A 3-Minute Guide to China
This article was taken from the latest issue of our travel magazine, The Experts.
Old and new; wild and religious; calm and bustling. In a country 19 times the size of Britain there’s so much to see and do – much more than you can discover in one trip. As one of our newest destinations, we’re captivated by China this year, and here’s why you should be too...
China is a tough one to get your head around. For one, it’s big. Really big. And that’s the least of your worries – there’s the ever-changing climate to consider, etiquette to observe and a complex language to decipher. Plus the public transport system is more confusing than London’s Tube network! But these are all worthy trade-offs when visiting what is undoubtedly one of the most fascinating, larger-than-life countries on the planet. Of course it’s impossible to experience it all in one go – but where do you begin? Here we introduce China’s highlights:
Shanghai is easily one of our favourite hubs – it’s a buzzing metropolis with an ‘all or nothing’ attitude. Investigate the Shanghai Museum, home to ancient Ming and Qing artefacts, stroll through the 400-year-old Yuyuan Garden or admire the futuristic skyline from the banks of the Bund. To the north, Beijing is China in microcosm: you can try authentic cuisine, explore temples and navigate its labyrinthine backstreets. Heading south? Guangzhou is the perfect stopover spot for lovers of dim sum. The jewel in the interior’s crown is Chengdu – famed for its giant panda population – while coastal wanderers should opt for Hong Kong, best seen from above, atop the lofty Victoria Peak. Last but not least is Xi’an – one of the most historic cities in China thanks to its ancient city walls and other major sights.

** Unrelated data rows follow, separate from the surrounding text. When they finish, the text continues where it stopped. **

(** ** Has the account recorded today? *)

(** C10.  [ja_registrou_hoje] always answers 200 with a boolean, which is
    true exactly when the table holds an entry of that account dated today;
    the answer does not depend on the [usuario] table: it is the same with
    any other set of accounts, among them none at all, and the database is
    left as it was. *)
Theorem ja_registrou_hoje_total (db : DB) (uid : Z) (hoje : date) :
  exists b : bool,
    ja_registrou_hoje db uid hoje = (db, Resp 200 (JJaRegistrou b))
    /\ (b = true <-> ja_existe db uid hoje)
    /\ (forall us : list Usuario.t,
           snd (ja_registrou_hoje (mkDB us (registros db)) uid hoje)
           = Resp 200 (JJaRegistrou b))
    /\ snd (ja_registrou_hoje db uid hoje)
       <> Resp 404 (JMsg "Usuário não encontrado").
Proof.
  unfold ja_registrou_hoje.
  exists (match registro_do_dia db uid hoje with
          | Some _ => true | None => false end).
  repeat split; trivial.
  - intros Hb. apply registro_do_dia_some_iff.
    destruct (registro_do_dia db uid hoje) as [x|]; [now exists x|discriminate].
  - intros Hex. apply registro_do_dia_some_iff in Hex as (x & ->). reflexivity.
  - discriminate.
Qed.

(** ** Accounts *)

Lemma find_app_some (A : Type) (f : A -> bool) (l l' : list A) (x : A) :
  find f l = Some x -> find f (l ++ l') = Some x.
Proof.
  induction l as [|a l IH]; cbn; [discriminate|].
  destruct (f a); trivial.
Qed.

Lemma find_app_none (A : Type) (f : A -> bool) (l l' : list A) :
  find f l = None -> find f (l ++ l') = find f l'.
Proof.
  induction l as [|a l IH]; cbn; trivial.
  destruct (f a); [discriminate | trivial].
Qed.

Lemma update_usuario_twice (db : DB) (u : Usuario.t) :
  update_usuario (update_usuario db u) u = update_usuario db u.
Proof.
  unfold update_usuario; cbn [usuarios registros]. f_equal.
  rewrite map_map. apply map_ext. intros x.
  destruct (Z.eqb_spec (Usuario.id x) (Usuario.id u)) as [E|E].
  - now rewrite Z.eqb_refl.
  - now destruct (Z.eqb_spec (Usuario.id x) (Usuario.id u)).
Qed.

(** What [onboarding] writes for an account [u]. *)
Definition apos_onboarding (u : Usuario.t) (nome : option string)
  : Usuario.t :=
  set_onboarding_done (if Py.truthy nome then set_nome u nome else u).

Lemma apos_onboarding_twice (u : Usuario.t) (nome : option string) :
  apos_onboarding (apos_onboarding u nome) nome = apos_onboarding u nome.
Proof.
  unfold apos_onboarding. destruct u, (Py.truthy nome); reflexivity.
Qed.

Lemma onboarding_found (db : DB) (uid : Z) (u : Usuario.t)
      (nome : option string) :
  usuario_get db uid = Some u ->
  onboarding db uid nome
  = (update_usuario db (apos_onboarding u nome),
     Resp 200 (JMsg "Onboarding atualizado com sucesso")).
Proof. intros H. unfold onboarding. now rewrite H. Qed.

Lemma update_onboarding_found (db : DB) (uid : Z) (u : Usuario.t) :
  usuario_get db uid = Some u ->
  update_onboarding db uid
  = (update_usuario db (set_onboarding_done u),
     Resp 200 (JMsg "Onboarding marcado como concluído.")).
Proof. intros H. unfold update_onboarding. now rewrite H. Qed.

Lemma usuario_get_updated (db : DB) (uid : Z) (u u' : Usuario.t) :
  usuario_get db uid = Some u ->
  Usuario.id u' = Usuario.id u ->
  usuario_get (update_usuario db u') uid = Some u'.
Proof.
  intros Hget Hid. rewrite (usuario_get_update db uid uid u u' Hget Hid).
  now rewrite Z.eqb_refl.
Qed.

Lemma apos_onboarding_id (u : Usuario.t) (nome : option string) :
  Usuario.id (apos_onboarding u nome) = Usuario.id u.
Proof. unfold apos_onboarding. now destruct (Py.truthy nome). Qed.

Section Accounts.
Variable generate_password_hash : string -> string -> string.
Variable check_password_hash : string -> string -> bool.

Local Abbreviation register := (register generate_password_hash).
Local Abbreviation login := (login check_password_hash).
Local Abbreviation step :=
  (step generate_password_hash check_password_hash).
Local Abbreviation reachable :=
  (reachable generate_password_hash check_password_hash).

(** A successful [register] appends exactly the row of the new account. *)
Lemma register_created (db db' : DB) (email senha : option string)
      (salt : string) (body : Json) :
  register db email senha salt = (db', Resp 201 body) ->
  exists e pw,
    email = Some e /\ senha = Some pw
    /\ usuario_by_email db email = None
    /\ db' = mkDB (usuarios db
                   ++ [Usuario.new (next_rowid (map Usuario.id (usuarios db)))
                                   (Some e) (generate_password_hash salt pw)])
                  (registros db).
Proof.
  unfold register.
  destruct (usuario_by_email db email) eqn:Hby; [discriminate|].
  destruct senha as [pw|]; [|discriminate].
  rewrite (insert_usuario_fresh db email _ Hby).
  destruct email as [e|]; [|discriminate].
  intros H. injection H as <- _. now exists e, pw.
Qed.

Lemma register_usuarios (db : DB) (email senha : option string)
      (salt : string) :
  exists novos,
    usuarios (fst (register db email senha salt)) = usuarios db ++ novos.
Proof.
  destruct (register db email senha salt) as [db' resp] eqn:E.
  unfold register in E.
  destruct (usuario_by_email db email) eqn:Hby.
  { injection E as <- _. exists []. now rewrite app_nil_r. }
  destruct senha as [pw|].
  2: { injection E as <- _. exists []. now rewrite app_nil_r. }
  rewrite (insert_usuario_fresh db email _ Hby) in E.
  destruct email as [e|]; injection E as <- _; cbn [fst usuarios].
  - eexists. reflexivity.
  - exists []. now rewrite app_nil_r.
Qed.

(** No request turns a completed onboarding back into a required one. *)
Lemma step_keeps_onboarding_done (db : DB) (req : Request) (uid : Z)
      (u : Usuario.t) :
  usuario_get db uid = Some u ->
  Usuario.onboarding_required u = false ->
  exists u', usuario_get (step db req) uid = Some u'
             /\ Usuario.onboarding_required u' = false.
Proof.
  intros Hget Hdone. unfold step.
  assert (exists u', usuario_get db uid = Some u'
                     /\ Usuario.onboarding_required u' = false) as Hsame
      by (now exists u).
  destruct req; cbn [handle]; trivial.
  - destruct (register_usuarios db email senha salt) as [novos E].
    exists u. split; trivial. unfold usuario_get. rewrite E.
    now apply find_app_some.
  - unfold login. destruct (usuario_by_email db email); trivial.
    destruct senha; trivial. now destruct (negb _).
  - destruct (usuario_get db usuario_id) as [u0|] eqn:H0.
    + rewrite (onboarding_found db usuario_id u0 nome H0). cbn [fst].
      rewrite (usuario_get_update db usuario_id uid u0 _ H0
                 (apos_onboarding_id u0 nome)).
      destruct (Z.eqb uid usuario_id); trivial.
      eexists. split; [reflexivity|]. reflexivity.
    + unfold onboarding. now rewrite H0.
  - destruct (usuario_get db usuario_id) as [u0|] eqn:H0.
    + rewrite (update_onboarding_found db usuario_id u0 H0). cbn [fst].
      rewrite (usuario_get_update db usuario_id uid u0
                 (set_onboarding_done u0) H0 eq_refl).
      destruct (Z.eqb uid usuario_id); trivial.
      eexists. split; reflexivity.
    + unfold update_onboarding. now rewrite H0.
  - rewrite registrar_dados_cases.
    destruct (registro_do_dia db usuario_id data_hoje); trivial.
    cbv zeta. destruct (campos_obrigatorios _); trivial. cbn [fst].
    exists u. split; trivial. unfold usuario_get.
    now rewrite podar_usuarios.
  - unfold check_onboarding. now destruct (usuario_get db usuario_id).
  - unfold get_usuario. now destruct (usuario_get db usuario_id).
  - unfold upload_image. destruct imagem as [f|]; trivial.
    destruct (file_truthy (Some f)); trivial.
    destruct (usuario_get db usuario_id) as [u0|] eqn:H0; trivial.
    destruct upload_result as [[url pid]|]; trivial. cbv zeta. cbn [fst].
    rewrite (usuario_get_update db usuario_id uid u0 (set_imagem u0 url pid)
               H0 eq_refl).
    destruct (Z.eqb_spec uid usuario_id) as [->|Hne]; trivial.
    eexists. split; [reflexivity|]. cbn. congruence.
Qed.

(** C5.  The account [register] creates has [onboarding_required] true.
    Both [onboarding] and [update_onboarding], on an existing account,
    leave it false.  No request of the service makes a false flag true
    again.  Repeating an onboarding call, or following it by the other
    onboarding operation, leaves the database as the first call left it. *)
Theorem onboarding_required_one_way (db : DB) :
  (forall email senha salt db' body,
      register db email senha salt = (db', Resp 201 body) ->
      exists u, usuarios db' = usuarios db ++ [u]
                /\ usuario_by_email db' email = Some u
                /\ Usuario.onboarding_required u = true)
  /\ (forall uid u nome,
         usuario_get db uid = Some u ->
         exists u', usuario_get (fst (onboarding db uid nome)) uid = Some u'
                    /\ Usuario.onboarding_required u' = false)
  /\ (forall uid u,
         usuario_get db uid = Some u ->
         exists u', usuario_get (fst (update_onboarding db uid)) uid = Some u'
                    /\ Usuario.onboarding_required u' = false)
  /\ (forall req uid u,
         usuario_get db uid = Some u ->
         Usuario.onboarding_required u = false ->
         exists u', usuario_get (step db req) uid = Some u'
                    /\ Usuario.onboarding_required u' = false)
  /\ (forall uid nome,
         let db1 := fst (onboarding db uid nome) in
         fst (onboarding db1 uid nome) = db1
         /\ fst (update_onboarding db1 uid) = db1)
  /\ (forall uid,
         let db1 := fst (update_onboarding db uid) in
         fst (update_onboarding db1 uid) = db1
         /\ fst (onboarding db1 uid None) = db1).
Proof.
  repeat apply conj.
  - intros email senha salt db' body Hreg.
    apply register_created in Hreg as (e & pw & -> & -> & Hby & ->).
    eexists. split; [reflexivity|]. split; [|reflexivity].
    unfold usuario_by_email in *. cbn [usuarios].
    rewrite (find_app_none _ _ _ _ Hby). cbn. now rewrite String.eqb_refl.
  - intros uid u nome Hget.
    rewrite (onboarding_found db uid u nome Hget). cbn [fst].
    rewrite (usuario_get_updated db uid u _ Hget (apos_onboarding_id u nome)).
    eexists. split; reflexivity.
  - intros uid u Hget.
    rewrite (update_onboarding_found db uid u Hget). cbn [fst].
    rewrite (usuario_get_updated db uid u (set_onboarding_done u)
               Hget eq_refl).
    eexists. split; reflexivity.
  - intros req uid u. apply step_keeps_onboarding_done.
  - intros uid nome. cbv zeta.
    destruct (usuario_get db uid) as [u|] eqn:Hget.
    + rewrite (onboarding_found db uid u nome Hget). cbn [fst].
      pose proof (usuario_get_updated db uid u _ Hget
                    (apos_onboarding_id u nome)) as Hget1.
      rewrite (onboarding_found _ uid _ nome Hget1),
        (update_onboarding_found _ uid _ Hget1). cbn [fst].
      rewrite apos_onboarding_twice.
      replace (set_onboarding_done (apos_onboarding u nome))
        with (apos_onboarding u nome)
        by (unfold apos_onboarding; now destruct (Py.truthy nome)).
      split; apply update_usuario_twice.
    + unfold onboarding, update_onboarding. rewrite Hget. cbn [fst].
      now rewrite Hget.
  - intros uid. cbv zeta.
    destruct (usuario_get db uid) as [u|] eqn:Hget.
    + rewrite (update_onboarding_found db uid u Hget). cbn [fst].
      pose proof (usuario_get_updated db uid u (set_onboarding_done u)
                    Hget eq_refl) as Hget1.
      rewrite (onboarding_found _ uid _ None Hget1),
        (update_onboarding_found _ uid _ Hget1). cbn [fst].
      split; apply update_usuario_twice.
    + unfold onboarding, update_onboarding. rewrite Hget. cbn [fst].
      now rewrite Hget.
Qed.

Travel icons don’t get much bigger than the Great Wall of China. Meandering cross-country like an oversized Chinese dragon, it stretches from Jiayu Pass to Korea Bay for a mind-boggling 5,500 miles – that’s from London to Edinburgh and back six and a half times. Built by the Ming dynasty, some parts are more accessible than others: try the partially ruined section of Jinshanling to Simatai, the recently opened Jiankou Great Wall section or the route around Mutinayu, a day trip from Beijing. Other must-sees include: the Terracotta Army in Xi’an; the Forbidden City in Beijing; the Potala Palaca in Lhasa, Tibet; Hong Kong’s Victoria Harbour; and West Lake in Hangzhou.

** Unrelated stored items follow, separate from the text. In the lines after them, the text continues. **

Lemma copy_pvalue_step v memo s v' memo' s' :
  copy_pvalue copy v memo s = Ok ((v', memo'), s') →
  copy_step (memo, s) (memo', s')
  ∧ Forall2 (λ f f', memo' !! f = Some f') (features_of v) (features_of v').
Proof.
  destruct v as [d|f|fs]; simpl; intros H.
  - apply mret_Ok in H as [[= <- <-] <-]. split; [apply copy_step_refl|constructor].
  - inv_bind H as Hf. destruct a as [f' memo1].
    apply mret_Ok in H as [[= <- <-] <-].
    apply copy_spec in Hf as [Hf Hf']. split; [done|]. simpl. by repeat constructor.
  - inv_bind H as Hfs. destruct a as [fs' memo1].
    apply mret_Ok in H as [[= <- <-] <-].
    apply copy_features_step in Hfs as (Hstep & new & -> & Hnew). done.
Qed.

Lemma copy_properties_step (l : dict Property) :
  ∀ props memo s props' memo' s',
    foldM (λ '(props, memo) kv,
             '(r, memo) ←
               match rule kv.2 with
               | Constant v =>
                   '(v', memo) ← copy_pvalue copy v memo ;
                   mret (Constant v', memo)
               | Iterator => raise TypeError
               | r => mret (r, memo)
               end ;
             '(v, memo) ← copy_pvalue copy (current_value kv.2) memo ;
             mret (props ++ [(kv.1, mkProperty r v)], memo))
          (props, memo) l s = Ok ((props', memo'), s') →
    copy_step (memo, s) (memo', s')
    ∧ ∃ new : dict Property,
        props' = props ++ new
        ∧ Forall2 (copied_rule memo') (map (λ kv, rule kv.2) l)
                                       (map (λ kv, rule kv.2) new).
Proof.
  induction l as [|[key p] l IH]; intros props memo s props' memo' s' H.
  - apply mret_Ok in H as [[= <- <-] <-]. split; [apply copy_step_refl|].
    exists []. by rewrite app_nil_r.
  - simpl in H. inv_bind H as Hstep. destruct a as [props1 memo1].
    inv_bind Hstep as Hrule. destruct a as [r memo2].
    inv_bind Hstep as Hval. destruct a as [v memo3].
    apply mret_Ok in Hstep as [[= <- <-] <-].
    apply copy_pvalue_step in Hval as [Hval _].
    apply IH in H as (Hrest & new & -> & Hnew).
    assert (copy_step (memo, s) (memo2, σ0) ∧ copied_rule memo2 (rule p) r)
      as [Hrule1 Hrule2].
    { destruct (rule p) as [v0|g|d f|].
      - inv_bind Hrule as Hv. destruct a as [v0' memo4].
        apply mret_Ok in Hrule as [[= <- <-] <-].
        apply copy_pvalue_step in Hv as [Hv Hv']. split; [done|]. by exists v0'.
      - apply mret_Ok in Hrule as [[= <- <-] <-]. split; [apply copy_step_refl|done].
      - apply mret_Ok in Hrule as [[= <- <-] <-]. split; [apply copy_step_refl|done].
      - done. }
    split; [eapply copy_step_trans; [|exact Hrest];
            by eapply copy_step_trans|].
    eexists (_ :: new). split; [by rewrite <- app_assoc|].
    simpl. constructor; [|done].
    eapply copied_rule_mono; [|exact Hrule2].
    destruct Hval as (_ & _ & Hsub1 & _), Hrest as (_ & _ & Hsub2 & _).
    simpl in *. by etrans.
Qed.
End copies.


Lemma alloc_copy_step memo s x n blank y s1 :
  heap s !! x = Some n → memo !! x = None → children blank = [] →
  alloc blank s = Ok (y, s1) →
  copy_step (memo, s) (<[x := y]> memo, s1).
Proof.
  intros Hx Hmx Hblank [Hy ->]%alloc_fresh.
  split; [|split; [done|split; [by apply insert_subseteq|]]].
  { intros k m Hk. simpl in *. rewrite lookup_insert_ne; [done|congruence]. }
  simpl. intros rank Hdag Hmemo.
  exists (λ k, if decide (k = y) then rank x else rank k).
  assert (∀ k, is_Some (heap s !! k) → k ≠ y) as Hne.
  { intros k [m Hk] ->. congruence. }
  split; [|split].
  - intros k nk c Hk Hc. simpl in Hk. destruct (decide (k = y)) as [->|Hky].
    + rewrite lookup_insert_eq in Hk. injection Hk as <-.
      rewrite Hblank in Hc. by apply elem_of_nil in Hc.
    + rewrite lookup_insert_ne in Hk by done.
      destruct (Hdag k nk c Hk Hc) as [Hc' Hlt].
      rewrite decide_False by (by apply Hne).
      split; [|done]. simpl. rewrite lookup_insert_ne; [done|].
      intros <-. by apply (Hne _ Hc').
  - intros k Hk. by rewrite decide_False by (by apply Hne).
  - intros a b [[<- <-]|[Hax Hab]]%lookup_insert_Some.
    + assert (x ≠ y) as Hxy by (apply Hne; eauto).
      simpl. rewrite lookup_insert_eq, lookup_insert_ne by done.
      rewrite decide_True by done. rewrite decide_False by done. eauto.
    + destruct (Hmemo a b Hab) as (Ha & Hb & Hrank).
      simpl. rewrite !lookup_insert_ne
        by (intros <-; first [exact (Hne _ Ha eq_refl)|exact (Hne _ Hb eq_refl)]).
      rewrite !decide_False by (by apply Hne). done.
Qed.

(** [copy.deepcopy] of a feature of a DAG gives a DAG again, in which the
    copy ranks as the original. *)
Lemma deepcopy_step :
  ∀ fuel x memo s y memo' s',
    deepcopy fuel x memo s = Ok ((y, memo'), s') →
    copy_step (memo, s) (memo', s') ∧ memo' !! x = Some y.
Proof.
  induction fuel as [|fuel IH]; intros x memo s y memo' s' H; [done|].
  simpl in H. destruct (memo !! x) as [y0|] eqn:Hmx.
  { apply mret_Ok in H as [[= <- <-] <-]. split; [apply copy_step_refl|done]. }
  inv_bind H as Hn n s0. apply get_obj_Ok in Hn as [Hn ->].
  inv_bind H as Hy y0 s1.
  pose proof (alloc_fresh _ _ _ _ Hy) as [Hfresh _].
  eapply alloc_copy_step in Hy; [|exact Hn|exact Hmx|done].
  inv_bind H as Hfeat a2 s2. destruct a2 as [feat memo2].
  inv_bind H as Hprops a3 s3. destruct a3 as [props memo3].
  inv_bind H as Hput. inversion Hput; subst. clear Hput.
  apply mret_Ok in H as [[= <- <-] <-].
  assert (copy_step (<[x := y0]> memo, s1) (memo2, s2)) as HB.
  { destruct (feature n) as [f|].
    - inv_bind Hfeat as Hf. destruct a as [f' memo4].
      apply mret_Ok in Hfeat as [[= <- <-] <-]. by apply IH in Hf as [? _].
    - apply mret_Ok in Hfeat as [[= <- <-] <-]. apply copy_step_refl. }
  apply (copy_properties_step _ IH) in Hprops as (HC & new & Hnew & Hrules).
  simpl in Hnew. subst new.
  pose proof (copy_step_trans _ _ _ Hy (copy_step_trans _ _ _ HB HC)) as HABC.
  destruct HABC as (Hkept & Hres & Hsub & Hrank). simpl in *.
  assert (memo3 !! x = Some y0) as Hxy.
  { destruct HB as (_ & _ & HsubB & _), HC as (_ & _ & HsubC & _). simpl in *.
    eapply lookup_weaken; [|exact HsubC]. eapply lookup_weaken; [|exact HsubB].
    apply lookup_insert_eq. }
  split; [|done].
  split; [|split; [done|split; [done|]]].
  { intros k m Hk. simpl in *. rewrite lookup_insert_ne by congruence. by apply Hkept. }
  simpl. intros rank Hdag Hmemo.
  destruct (Hrank rank Hdag Hmemo) as (rank3 & Hdag3 & Hag & Hmemo3).
  exists rank3. split; [|split; [done|]].
  - intros k nk c Hk Hc. simpl in Hk. destruct (decide (k = y0)) as [->|Hky].
    + rewrite lookup_insert_eq in Hk. injection Hk as <-.
      destruct (Hmemo3 x y0 Hxy) as (_ & _ & Hranky).
      assert (rank3 x = rank x) as Hrankx by (apply Hag; eauto).
      unfold children, rules_of in Hc. simpl in Hc.
      apply list_elem_of_In, in_flat_map in Hc as (r' & Hr' & Hc).
      apply list_elem_of_In in Hr', Hc.
      apply list_elem_of_lookup in Hr' as [i Hi].
      destruct (Forall2_lookup_r _ _ _ _ _ Hrules Hi) as (r & Hr & Hcopied).
      assert (∀ f, f ∈ rule_children r → is_Some (heap s !! f) ∧ rank f < rank x)
        as Hchild.
      { intros f Hf. apply (Hdag x n f Hn). unfold children.
        apply list_elem_of_In, in_flat_map. exists r.
        split; apply list_elem_of_In; [|done]. apply list_elem_of_lookup. eauto. }
      destruct r as [v|g|d f|]; simpl in Hcopied.
      * destruct Hcopied as (v' & -> & Hall). simpl in Hc.
        apply list_elem_of_lookup in Hc as [j Hj].
        destruct (Forall2_lookup_r _ _ _ _ _ Hall Hj) as (f & Hf & Hfc).
        destruct (Hchild f) as [Hfs Hlt].
        { simpl. apply list_elem_of_lookup. eauto. }
        destruct (Hmemo3 f c Hfc) as (_ & Hc3 & Hrankc).
        split.
        -- simpl. destruct (decide (c = y0)) as [->|Hcy].
           ++ rewrite lookup_insert_eq. eauto.
           ++ by rewrite lookup_insert_ne.
        -- rewrite Hranky, Hrankx, Hrankc. by rewrite (Hag f).
      * subst r'. by apply elem_of_nil in Hc.
      * subst r'. destruct (Hchild c Hc) as [Hcs Hlt]. split.
        -- simpl. rewrite lookup_insert_ne; [by eapply kept_is_Some|].
           intros <-. destruct Hcs. congruence.
        -- rewrite Hranky, Hrankx. by rewrite (Hag c).
      * done.
    + rewrite lookup_insert_ne in Hk by done.
      destruct (Hdag3 k nk c Hk Hc) as [Hc3 Hlt]. split; [|done].
      simpl. destruct (decide (c = y0)) as [->|Hcy].
      * rewrite lookup_insert_eq. eauto.
      * by rewrite lookup_insert_ne.
  - intros a b Hab. destruct (Hmemo3 a b Hab) as (Ha & Hb & Hr).
    assert (∀ k, is_Some (heap s3 !! k)
                 → is_Some (<[y0 := set_feature feat (set_properties props n)]>
                              (heap s3) !! k)) as Hin.
    { intros k Hk. destruct (decide (k = y0)) as [->|].
      - rewrite lookup_insert_eq. eauto.
      - by rewrite lookup_insert_ne. }
    simpl. auto.
Qed.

Well, giant wildlife to be more precise – namely the giant panda. Chengdu is their home, and it’s here where an important research base for their breeding is sited. Visit to see this incredible bear in the flesh (or the fur!), while learning about the centre’s conservation efforts. These black and white marvels aren’t the only rarities in China though. There’s also the giant panda’s cousin, the red panda, the Hainan gibbon, found only on Hainan Island, and the white-headed langur – critically endangered and one of the most elusive primates in the world.